═══ Records provided
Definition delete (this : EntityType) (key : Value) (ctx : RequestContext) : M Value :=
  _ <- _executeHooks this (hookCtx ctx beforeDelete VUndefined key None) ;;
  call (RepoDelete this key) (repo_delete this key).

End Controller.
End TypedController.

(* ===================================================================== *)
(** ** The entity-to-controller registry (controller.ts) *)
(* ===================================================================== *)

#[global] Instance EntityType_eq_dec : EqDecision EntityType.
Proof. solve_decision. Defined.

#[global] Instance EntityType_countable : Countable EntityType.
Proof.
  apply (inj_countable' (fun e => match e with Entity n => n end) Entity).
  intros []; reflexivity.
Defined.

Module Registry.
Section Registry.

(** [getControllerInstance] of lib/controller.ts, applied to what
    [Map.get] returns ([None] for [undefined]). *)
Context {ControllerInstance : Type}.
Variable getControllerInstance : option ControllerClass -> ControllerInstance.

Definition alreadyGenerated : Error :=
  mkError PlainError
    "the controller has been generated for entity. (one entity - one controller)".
══════
═══ Records provided
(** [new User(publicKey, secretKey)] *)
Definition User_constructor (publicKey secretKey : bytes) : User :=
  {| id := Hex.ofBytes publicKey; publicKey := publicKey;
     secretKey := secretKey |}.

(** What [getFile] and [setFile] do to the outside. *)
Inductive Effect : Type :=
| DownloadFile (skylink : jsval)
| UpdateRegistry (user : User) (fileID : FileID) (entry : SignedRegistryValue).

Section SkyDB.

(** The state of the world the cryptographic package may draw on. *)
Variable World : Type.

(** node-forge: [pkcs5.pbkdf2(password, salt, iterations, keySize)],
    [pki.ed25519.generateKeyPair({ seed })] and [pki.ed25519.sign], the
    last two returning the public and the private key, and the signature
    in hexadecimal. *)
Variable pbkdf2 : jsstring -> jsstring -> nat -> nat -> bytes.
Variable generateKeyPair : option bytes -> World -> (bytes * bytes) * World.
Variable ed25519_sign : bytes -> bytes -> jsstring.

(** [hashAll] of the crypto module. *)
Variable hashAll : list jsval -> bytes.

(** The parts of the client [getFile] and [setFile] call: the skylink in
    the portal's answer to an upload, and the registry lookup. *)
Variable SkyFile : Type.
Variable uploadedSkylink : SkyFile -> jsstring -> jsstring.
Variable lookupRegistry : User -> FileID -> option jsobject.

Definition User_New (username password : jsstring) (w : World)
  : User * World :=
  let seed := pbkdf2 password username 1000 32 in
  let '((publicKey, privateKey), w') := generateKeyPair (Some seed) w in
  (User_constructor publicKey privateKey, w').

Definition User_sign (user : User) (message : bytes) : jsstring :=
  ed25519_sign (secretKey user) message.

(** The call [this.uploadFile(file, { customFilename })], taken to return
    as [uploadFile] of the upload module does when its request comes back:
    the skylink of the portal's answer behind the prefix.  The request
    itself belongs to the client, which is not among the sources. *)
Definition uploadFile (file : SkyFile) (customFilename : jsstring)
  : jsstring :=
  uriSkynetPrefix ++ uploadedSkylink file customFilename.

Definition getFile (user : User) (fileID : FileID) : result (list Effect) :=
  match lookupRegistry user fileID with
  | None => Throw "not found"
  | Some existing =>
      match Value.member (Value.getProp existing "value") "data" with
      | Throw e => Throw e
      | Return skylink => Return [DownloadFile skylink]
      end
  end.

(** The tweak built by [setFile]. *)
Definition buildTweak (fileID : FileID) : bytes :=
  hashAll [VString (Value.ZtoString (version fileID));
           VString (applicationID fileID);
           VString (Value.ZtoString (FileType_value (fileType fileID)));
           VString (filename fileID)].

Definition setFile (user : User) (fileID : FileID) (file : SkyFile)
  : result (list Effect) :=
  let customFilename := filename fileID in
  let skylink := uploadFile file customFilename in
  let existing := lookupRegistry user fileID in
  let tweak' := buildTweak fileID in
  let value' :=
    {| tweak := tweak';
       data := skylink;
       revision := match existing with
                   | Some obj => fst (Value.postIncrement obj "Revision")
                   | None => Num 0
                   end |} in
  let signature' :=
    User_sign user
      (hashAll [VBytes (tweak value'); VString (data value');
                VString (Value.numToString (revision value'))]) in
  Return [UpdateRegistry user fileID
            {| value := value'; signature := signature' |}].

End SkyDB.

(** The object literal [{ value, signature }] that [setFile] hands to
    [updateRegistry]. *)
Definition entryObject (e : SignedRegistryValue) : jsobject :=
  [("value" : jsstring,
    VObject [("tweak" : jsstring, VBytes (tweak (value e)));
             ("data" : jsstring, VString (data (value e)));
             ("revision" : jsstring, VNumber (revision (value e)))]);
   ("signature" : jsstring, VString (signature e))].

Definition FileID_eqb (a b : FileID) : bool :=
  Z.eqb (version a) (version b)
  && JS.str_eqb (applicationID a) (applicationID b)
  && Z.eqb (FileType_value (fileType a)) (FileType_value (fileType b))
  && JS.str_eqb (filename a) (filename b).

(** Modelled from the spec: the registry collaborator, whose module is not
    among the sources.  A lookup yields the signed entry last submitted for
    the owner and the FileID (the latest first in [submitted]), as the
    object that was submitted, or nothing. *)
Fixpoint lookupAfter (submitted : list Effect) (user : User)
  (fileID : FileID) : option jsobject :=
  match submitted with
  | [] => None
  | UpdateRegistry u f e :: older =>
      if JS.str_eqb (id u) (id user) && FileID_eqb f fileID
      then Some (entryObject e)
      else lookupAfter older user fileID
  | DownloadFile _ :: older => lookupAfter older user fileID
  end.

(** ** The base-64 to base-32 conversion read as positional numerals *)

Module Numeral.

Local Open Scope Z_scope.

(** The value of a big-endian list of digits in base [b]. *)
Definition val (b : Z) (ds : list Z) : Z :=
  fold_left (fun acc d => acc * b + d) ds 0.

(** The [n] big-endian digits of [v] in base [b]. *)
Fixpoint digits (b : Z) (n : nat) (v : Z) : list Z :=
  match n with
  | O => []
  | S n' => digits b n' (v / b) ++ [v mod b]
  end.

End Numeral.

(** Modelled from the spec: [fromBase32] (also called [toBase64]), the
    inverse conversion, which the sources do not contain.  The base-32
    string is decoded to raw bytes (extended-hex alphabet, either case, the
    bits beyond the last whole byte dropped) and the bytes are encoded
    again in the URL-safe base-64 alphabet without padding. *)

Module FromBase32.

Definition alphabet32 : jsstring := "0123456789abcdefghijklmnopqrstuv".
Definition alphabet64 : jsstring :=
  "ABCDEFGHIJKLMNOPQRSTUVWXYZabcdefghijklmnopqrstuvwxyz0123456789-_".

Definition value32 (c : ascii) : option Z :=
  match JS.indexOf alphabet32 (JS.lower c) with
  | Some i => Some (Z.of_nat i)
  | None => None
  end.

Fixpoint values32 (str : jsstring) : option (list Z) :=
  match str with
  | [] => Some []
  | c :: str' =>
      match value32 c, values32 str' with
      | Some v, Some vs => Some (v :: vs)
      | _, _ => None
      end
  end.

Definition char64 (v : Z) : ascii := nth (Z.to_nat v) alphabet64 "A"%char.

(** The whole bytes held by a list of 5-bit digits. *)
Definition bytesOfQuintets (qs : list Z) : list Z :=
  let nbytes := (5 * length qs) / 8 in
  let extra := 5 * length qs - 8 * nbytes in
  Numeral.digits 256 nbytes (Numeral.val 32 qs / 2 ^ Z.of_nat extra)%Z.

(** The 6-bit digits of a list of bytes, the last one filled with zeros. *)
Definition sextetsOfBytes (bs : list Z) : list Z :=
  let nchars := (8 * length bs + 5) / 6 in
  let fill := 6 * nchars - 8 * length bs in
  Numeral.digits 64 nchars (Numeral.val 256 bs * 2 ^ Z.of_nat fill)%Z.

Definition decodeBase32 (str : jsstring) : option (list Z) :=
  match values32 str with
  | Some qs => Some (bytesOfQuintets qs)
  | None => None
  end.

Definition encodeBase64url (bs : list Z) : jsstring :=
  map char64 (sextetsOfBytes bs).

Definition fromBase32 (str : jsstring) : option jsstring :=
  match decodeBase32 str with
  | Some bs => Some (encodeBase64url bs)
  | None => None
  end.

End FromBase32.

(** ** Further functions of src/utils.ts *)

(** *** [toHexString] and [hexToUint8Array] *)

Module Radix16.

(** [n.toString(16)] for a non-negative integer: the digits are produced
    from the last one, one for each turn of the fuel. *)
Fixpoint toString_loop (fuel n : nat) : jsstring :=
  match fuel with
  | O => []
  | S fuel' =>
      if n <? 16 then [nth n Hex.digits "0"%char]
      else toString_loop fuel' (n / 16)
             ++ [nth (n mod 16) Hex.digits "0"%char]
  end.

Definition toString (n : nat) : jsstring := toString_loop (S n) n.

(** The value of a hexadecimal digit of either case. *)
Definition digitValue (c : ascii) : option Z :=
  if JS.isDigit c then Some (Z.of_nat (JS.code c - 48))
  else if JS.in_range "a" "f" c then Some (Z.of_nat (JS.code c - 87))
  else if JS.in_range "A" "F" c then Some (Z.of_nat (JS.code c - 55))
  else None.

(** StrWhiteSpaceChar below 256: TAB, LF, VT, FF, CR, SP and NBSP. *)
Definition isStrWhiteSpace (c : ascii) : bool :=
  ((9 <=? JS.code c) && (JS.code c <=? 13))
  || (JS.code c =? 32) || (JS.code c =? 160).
══════
═══ Records provided
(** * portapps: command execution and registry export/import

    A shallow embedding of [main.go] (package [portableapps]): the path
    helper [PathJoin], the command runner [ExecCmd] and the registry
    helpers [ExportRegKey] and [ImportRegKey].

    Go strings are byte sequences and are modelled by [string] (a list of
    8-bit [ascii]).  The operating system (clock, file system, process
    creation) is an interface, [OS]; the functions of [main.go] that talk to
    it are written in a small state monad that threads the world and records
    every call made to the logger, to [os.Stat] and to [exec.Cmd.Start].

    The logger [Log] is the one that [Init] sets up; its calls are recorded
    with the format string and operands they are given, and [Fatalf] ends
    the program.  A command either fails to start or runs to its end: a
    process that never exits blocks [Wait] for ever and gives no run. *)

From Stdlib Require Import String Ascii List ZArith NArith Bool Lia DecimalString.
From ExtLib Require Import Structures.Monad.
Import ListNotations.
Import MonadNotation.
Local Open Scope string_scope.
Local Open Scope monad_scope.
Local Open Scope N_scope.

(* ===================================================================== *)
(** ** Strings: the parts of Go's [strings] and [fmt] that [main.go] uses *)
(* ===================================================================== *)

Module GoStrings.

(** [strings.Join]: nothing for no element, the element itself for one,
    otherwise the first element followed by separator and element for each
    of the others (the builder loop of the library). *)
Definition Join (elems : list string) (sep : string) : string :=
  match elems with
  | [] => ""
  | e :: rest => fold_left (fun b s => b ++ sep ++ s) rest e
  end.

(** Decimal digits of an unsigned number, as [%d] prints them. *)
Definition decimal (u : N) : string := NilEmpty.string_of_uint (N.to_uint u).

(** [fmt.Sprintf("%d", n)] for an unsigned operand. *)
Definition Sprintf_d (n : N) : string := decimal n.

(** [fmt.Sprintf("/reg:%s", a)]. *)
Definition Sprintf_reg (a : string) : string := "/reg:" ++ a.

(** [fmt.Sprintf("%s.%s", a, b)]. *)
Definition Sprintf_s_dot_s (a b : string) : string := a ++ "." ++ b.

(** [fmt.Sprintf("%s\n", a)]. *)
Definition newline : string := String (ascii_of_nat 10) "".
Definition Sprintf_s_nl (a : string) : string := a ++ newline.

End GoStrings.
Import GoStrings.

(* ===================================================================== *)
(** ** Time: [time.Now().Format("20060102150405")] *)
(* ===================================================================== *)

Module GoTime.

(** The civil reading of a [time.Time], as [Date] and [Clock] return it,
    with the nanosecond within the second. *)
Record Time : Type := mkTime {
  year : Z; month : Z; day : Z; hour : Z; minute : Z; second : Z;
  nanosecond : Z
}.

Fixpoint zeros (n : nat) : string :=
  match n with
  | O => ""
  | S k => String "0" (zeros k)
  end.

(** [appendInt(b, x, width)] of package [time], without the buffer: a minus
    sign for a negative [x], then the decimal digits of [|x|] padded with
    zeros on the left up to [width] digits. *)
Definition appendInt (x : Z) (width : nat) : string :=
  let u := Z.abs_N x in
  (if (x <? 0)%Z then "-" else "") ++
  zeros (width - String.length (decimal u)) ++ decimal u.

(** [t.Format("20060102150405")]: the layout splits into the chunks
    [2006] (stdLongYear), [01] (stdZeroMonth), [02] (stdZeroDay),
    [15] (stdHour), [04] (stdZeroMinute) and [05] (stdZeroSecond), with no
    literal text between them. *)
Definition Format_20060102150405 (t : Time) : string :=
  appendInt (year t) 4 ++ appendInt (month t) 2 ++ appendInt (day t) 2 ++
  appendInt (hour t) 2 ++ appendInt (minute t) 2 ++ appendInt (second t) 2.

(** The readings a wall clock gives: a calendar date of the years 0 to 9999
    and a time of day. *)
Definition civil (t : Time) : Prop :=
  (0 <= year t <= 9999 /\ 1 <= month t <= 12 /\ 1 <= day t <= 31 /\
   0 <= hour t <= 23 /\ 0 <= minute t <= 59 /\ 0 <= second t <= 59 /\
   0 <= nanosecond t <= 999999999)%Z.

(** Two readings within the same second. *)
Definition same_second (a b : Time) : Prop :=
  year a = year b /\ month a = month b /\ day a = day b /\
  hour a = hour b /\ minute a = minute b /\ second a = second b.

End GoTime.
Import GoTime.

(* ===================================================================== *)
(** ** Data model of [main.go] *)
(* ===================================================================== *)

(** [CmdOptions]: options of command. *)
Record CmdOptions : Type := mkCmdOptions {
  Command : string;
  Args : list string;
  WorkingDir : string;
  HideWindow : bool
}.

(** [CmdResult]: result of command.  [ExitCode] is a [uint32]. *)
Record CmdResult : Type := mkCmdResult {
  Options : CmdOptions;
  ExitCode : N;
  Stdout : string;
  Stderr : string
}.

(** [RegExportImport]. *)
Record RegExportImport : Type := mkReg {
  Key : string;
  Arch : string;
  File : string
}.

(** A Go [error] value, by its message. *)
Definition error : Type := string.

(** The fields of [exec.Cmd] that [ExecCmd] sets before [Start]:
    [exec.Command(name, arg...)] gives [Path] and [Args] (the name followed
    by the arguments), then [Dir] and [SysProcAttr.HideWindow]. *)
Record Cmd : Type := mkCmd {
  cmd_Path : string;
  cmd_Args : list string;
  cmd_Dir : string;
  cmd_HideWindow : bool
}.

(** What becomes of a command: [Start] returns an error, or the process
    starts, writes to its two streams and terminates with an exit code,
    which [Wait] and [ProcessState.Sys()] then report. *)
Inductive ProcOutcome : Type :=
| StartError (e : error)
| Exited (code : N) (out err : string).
══════
Task details> Print exactly the lines above, between the one holding "[exec.Command(name, arg...)] gives" and the one holding "err : string).", inclusive, and nothing besides.

Response>
    [exec.Command(name, arg...)] gives [Path] and [Args] (the name followed
    by the arguments), then [Dir] and [SysProcAttr.HideWindow]. *)
Record Cmd : Type := mkCmd {
  cmd_Path : string;
  cmd_Args : list string;
  cmd_Dir : string;
  cmd_HideWindow : bool
}.

(** What becomes of a command: [Start] returns an error, or the process
    starts, writes to its two streams and terminates with an exit code,
    which [Wait] and [ProcessState.Sys()] then report. *)
Inductive ProcOutcome : Type :=
| StartError (e : error)
| Exited (code : N) (out err : string).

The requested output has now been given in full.